A MODEL TO DESCRIBE HOW A POINT MUTATION OF THE ESTROGEN-RECEPTOR ALTERS THE STRUCTURE-FUNCTION RELATIONSHIP OF ANTIESTROGENS

The antiestrogen tamoxifen [(Z)-1(p-beta-dimethylamino-ethoxyphenyl)-1,2-diphenylbut-1-ene] is an effective anticancer agent for the treatment of hormone responsive breast cancer. Previous studies have demonstrated that a point mutation in the estrogen receptor (ER) resulted in an alteration of the pharmacology of 4-hydroxytamoxifen, the active metabolite of tamoxifen (Jiang et al, Mol Endocrinol 6:2167-2174, 1992).
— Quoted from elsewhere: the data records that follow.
(** * Session orchestration engine of the AdelBot backend

    A shallow embedding of the session service, the container service's
    streaming exec, the agent runner's stream decoder and the admission
    check, followed by the properties of the design document they do and do
    not satisfy.

    Conventions of the embedding:
    - Python [str] is [string]: the UTF-8 bytes of the text. White space is
      the white space of Unicode ([Py.strip]); slices such as [s[:80]] count
      bytes.
    - Python [float] is the rational [Q] it denotes, and each operation
      rounds its exact result to binary64 ([Float.round]): to 53 significant
      bits, ties to the even one. [datetime] is the rational number of
      seconds; [datetime.now] is an explicit argument [now].
    - Python [int] is [Z].
    - A function that can raise returns [Result]; the error carries [str(e)].
    - The database session [db] is a record of tables that every operation
      takes and returns; [flush] writes the session object back to its row.

    Left out: a value the database refuses for its column ([fits] tells the
    rows it takes), a float of 2^1024 or more, which binary64 replaces by an
    infinity, the destruction of containers (it touches neither a session
    nor a table), and interleavings: every operation runs from start to
    end. *)

From Stdlib Require Import ZArith QArith Qround Qabs Qpower String Ascii List Bool DecimalString Lia Lqa.
From Stdlib Require Import Floats.
From stdpp Require Import gmap strings sorting.
Import ListNotations.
We have extended our studies to evaluate the effect of a point mutation, a Val substitution for Gly at amino acid 400 in the ligand binding domain of ER, on the pharmacology of other antiestrogens in ER stable transfectants derived from the ER-negative breast cancer cell line MDA-MB-231 CL10A. The compounds were tested with or without estradiol-17beta (E2) for their effects on cell growth in cells expressing the wild type ER (S30) or the mutant ER (MLalpha2H) or in control antisense ER transfectant AS23 which does not express ER protein. MCF-7 cells, which express the wild type ER, were also used as a control. The growth of AS23 cells was not affected by any of the compounds at a concentration of 1 muM. E2 stimulated the growth of MCF-7 cells but inhibited the growth of ER transfectants S30 and MLalpha2H. The MLalpha2H cells were about 10 to 100-fold less sensitive to E2 and antiestrogens than S30 and MCF-7 cells. Keoxifene, an antiestrogen with a high affinity for the ER, maintained antiestrogenic activities in both ER transfectants and MCF-7 cells. However, the pharmacology of the steroidal antiestrogen RU 39411 was altered in the MLalpha2H cells. The compound did not block the effects of E2 but acted as an estrogen. Overall, this and previous studies from this laboratory demonstrate that it is possible to predict that the mutation will enhance the estrogenic activity of antiestrogens which have a side chain projecting in a position analogous to that of 4-hydroxytamoxifen. In contrast, compounds that do not have a side chain that occupies the same area, e.g. keoxifene and ICI 164,384, are unaffected by the mutation. We have extended our previous model (Lieberman et al, J Biol Chem 258:4741-4745, 1983) to incorporate our new observations.